**Exercise requirements**.
Among the entries that follow, find the lines containing the string "with" and copy them.
>>
(* ===== verification/ServiceDb.v ===== *)
(** * The deployment workflow over the real tables

    The environment of these theorems is the repository of [Repository], with
    a clock that does not go back and answers that may be lost after or before
    the commit; the VPS operator may record steps and pin host keys; every
    other service may answer anything.  Proved here: success means COMPLETED
    in the tables, a reported failure is the one the tables hold, and the
    statuses a run writes only climb. *)

From S2P Require Import Prelude GoStrings NetIP Effects Deployment Repository CertTypes Service ServiceFacts.
From S2P Require Remnawave DnsBalancer Preflight Provisioner.

#[local] Open Scope Z_scope.

(** ** Statuses *)
Definition rank (st : Status) : Z :=
  match st with
  | StatusPreflight => 1
  | StatusPreparingCertificate => 2
  | StatusProvisioning => 3
  | StatusCreatingRemnawave => 4
  | StatusWaitingRemnawave => 5
  | StatusAddingToDNS => 6
  | StatusCompleted | StatusFailed | StatusDNSFailed => 7
  | StatusCreated | StatusCancelled | StatusManualReview => 0
  end.

Definition written_status (ev : event svcE) : option Status :=
  match ev_op ev with RepoUpdateState _ p => Some (usp_Status p) | _ => None end.

(** The statuses a run wrote, in order. *)
Definition written (tr : list (event svcE)) : list Status := omap written_status tr.

(** Every status ranks above the one before it, the first one above [lo]. *)
Fixpoint climbing (lo : Z) (l : list Status) : Prop :=
  match l with [] => True | st :: l' => lo < rank st /\ climbing (rank st) l' end.

Fixpoint top (lo : Z) (l : list Status) : Z :=
  match l with [] => lo | st :: l' => top (rank st) l' end.

Lemma climbing_snoc lo l st : climbing lo (l ++ [st]) <-> climbing lo l /\ top lo l < rank st.
Proof. revert lo. induction l as [|x l IH]; intros lo; simpl; [tauto|]. rewrite IH. tauto. Qed.

Lemma top_snoc lo l st : top lo (l ++ [st]) = rank st.
Proof. revert lo. induction l as [|x l IH]; intros lo; simpl; auto. Qed.

Lemma written_snoc tr ev : written (tr ++ [ev]) = written tr ++ option_list (written_status ev).
Proof. unfold written. rewrite omap_app. simpl. by destruct (written_status ev). Qed.

(** The run climbed, to rank [n] at most. *)
Definition climbed (n : Z) (tr : list (event svcE)) : Prop := climbing 0 (written tr) /\ top 0 (written tr) <= n.

Lemma climbed_write n tr ev st :
  climbed n tr -> written_status ev = Some st -> n < rank st -> climbed (rank st) (tr ++ [ev]).
Proof.
  intros [H1 H2] Hev Hn. unfold climbed. rewrite written_snoc, Hev. simpl. rewrite climbing_snoc, top_snoc.
  split; [split; [done|lia]|lia].
Qed.

Lemma climbed_quiet n tr ev : climbed n tr -> written_status ev = None -> climbed n (tr ++ [ev]).
Proof. intros H Hev. unfold climbed. rewrite written_snoc, Hev, app_nil_r. exact H. Qed.

Lemma climbed_le n m tr : climbed n tr -> n <= m -> climbed m tr.
Proof. intros [H1 H2] H. split; [done|lia]. Qed.

(** ** The environment *)
Section OnTables.
Context (uuid_text : string -> option string).

(** A write whose answer may be lost. *)
Definition written_to {A} (op : Z -> Db -> result repoErr A * Db) (s : Z * Db) (x : result repoErr A) (s' : Z * Db) : Prop :=
  fst s <= fst s' /\
  ((x = fst (op (fst s') (snd s)) /\ snd s' = snd (op (fst s') (snd s))) \/
   (x = Err DriverError /\ (snd s' = snd (op (fst s') (snd s)) \/ snd s' = snd s))).

(** What the VPS operator does to the tables: it records steps and pins the
    SSH host key. *)
Inductive vps_writes : Z * Db -> Z * Db -> Prop :=
  | vps_done s : vps_writes s s
  | vps_record s now p s' :
      fst s <= now -> vps_writes (now, repo_exec uuid_text now (OpRecordStep p) (snd s)) s' -> vps_writes s s'
  | vps_key s now id f s' :
      fst s <= now -> vps_writes (now, repo_exec uuid_text now (OpStoreKey id f) (snd s)) s' -> vps_writes s s'.

Definition SvcEnv : Env svcE (Z * Db) := fun X e s x s' =>
  match e in svcE X return X -> Prop with
  | RepoCreate p => fun x => exists random, written_to (fun now => CreateDeployment uuid_text random now p) s x s'
  | RepoGet id => fun x => s' = s /\ (x = GetDeployment uuid_text id (snd s) \/ x = Err DriverError)
  | RepoUpdateState id p => fun x => written_to (fun now => UpdateDeploymentState uuid_text now id p) s x s'
  | RepoSetNode id uuid => fun x => written_to (fun now => SetRemnawaveNodeUUID uuid_text now id uuid) s x s'
  | RepoRecordStep p => fun x => written_to (fun now => RecordDeploymentStep uuid_text now p) s x s'
  | RepoListSteps id => fun x => s' = s /\ (x = ListDeploymentSteps uuid_text id (snd s) \/ x = Err DriverError)
  | RepoFindByNode panel uuid => fun x => s' = s /\ (x = FindDeploymentByPanelNodeUUID uuid_text panel uuid (snd s) \/ x = Err DriverError)
  | RepoSetIP id ip => fun x => written_to (fun now => SetTargetVPSIP uuid_text now id ip) s x s'
  | RepoSetBinding id p => fun x => written_to (fun now => SetNodeHostBinding uuid_text now id p) s x s'
  | VpsPreflight _ => fun _ => vps_writes s s'
  | VpsProvision _ => fun _ => vps_writes s s'
  | _ => fun _ => s' = s
  end x.
#[local] Existing Instance SvcEnv.

(** What a run cares about in a row. *)
Record core : Type := mkCore { c_status : Status; c_code : option string; c_message : option string; c_node : option string }.

Definition core_of (d : Deployment) : core := mkCore (status d) (SafeErrorCode d) (SafeErrorMessage d) (RemnawaveNodeUUID d).

(** The tables are consistent and hold the deployment [k] with core [c]. *)
Definition at_row (k : string) (c : core) (s : Z * Db) : Prop :=
  db_ok (fst s) (snd s) /\ exists d, deployments (snd s) !! k = Some d /\ core_of d = c.

Section Row.
Context (k : string) (Hk : uuid_text k = Some k).

Lemma exec_ok s now o : db_ok (fst s) (snd s) -> fst s <= now -> db_ok now (repo_exec uuid_text now o (snd s)).
Proof. intros H1 H2. eapply effect_ok; [exact H1|exact H2|apply repo_exec_effect]. Qed.

(** An operation keeps the core of the row, or gives it a new one. *)
Lemma at_row_exec c s now o s' :
  at_row k c s -> fst s <= now -> fst s' = now -> snd s' = repo_exec uuid_text now o (snd s) ->
  (forall d, deployments (snd s) !! k = Some d -> exists d', deployments (repo_exec uuid_text now o (snd s)) !! k = Some d' /\ core_of d' = core_of d) ->
  at_row k c s'.
Proof.
  intros [Hok (d & Hd & Hc)] Hn E1 E2 H. split; [rewrite E1, E2; by apply exec_ok|].
  destruct (H d Hd) as (d' & Hd' & Hc'). exists d'. rewrite E2. split; [done|congruence].
Qed.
<<
**Your solution**.
    The environment of these theorems is the repository of [Repository], with
  match st with
  match ev_op ev with RepoUpdateState _ p => Some (usp_Status p) | _ => None end.
  match l with [] => True | st :: l' => lo < rank st /\ climbing (rank st) l' end.
  match l with [] => lo | st :: l' => top (rank st) l' end.
  match e in svcE X return X -> Prop with
(** The tables are consistent and hold the deployment [k] with core [c]. *)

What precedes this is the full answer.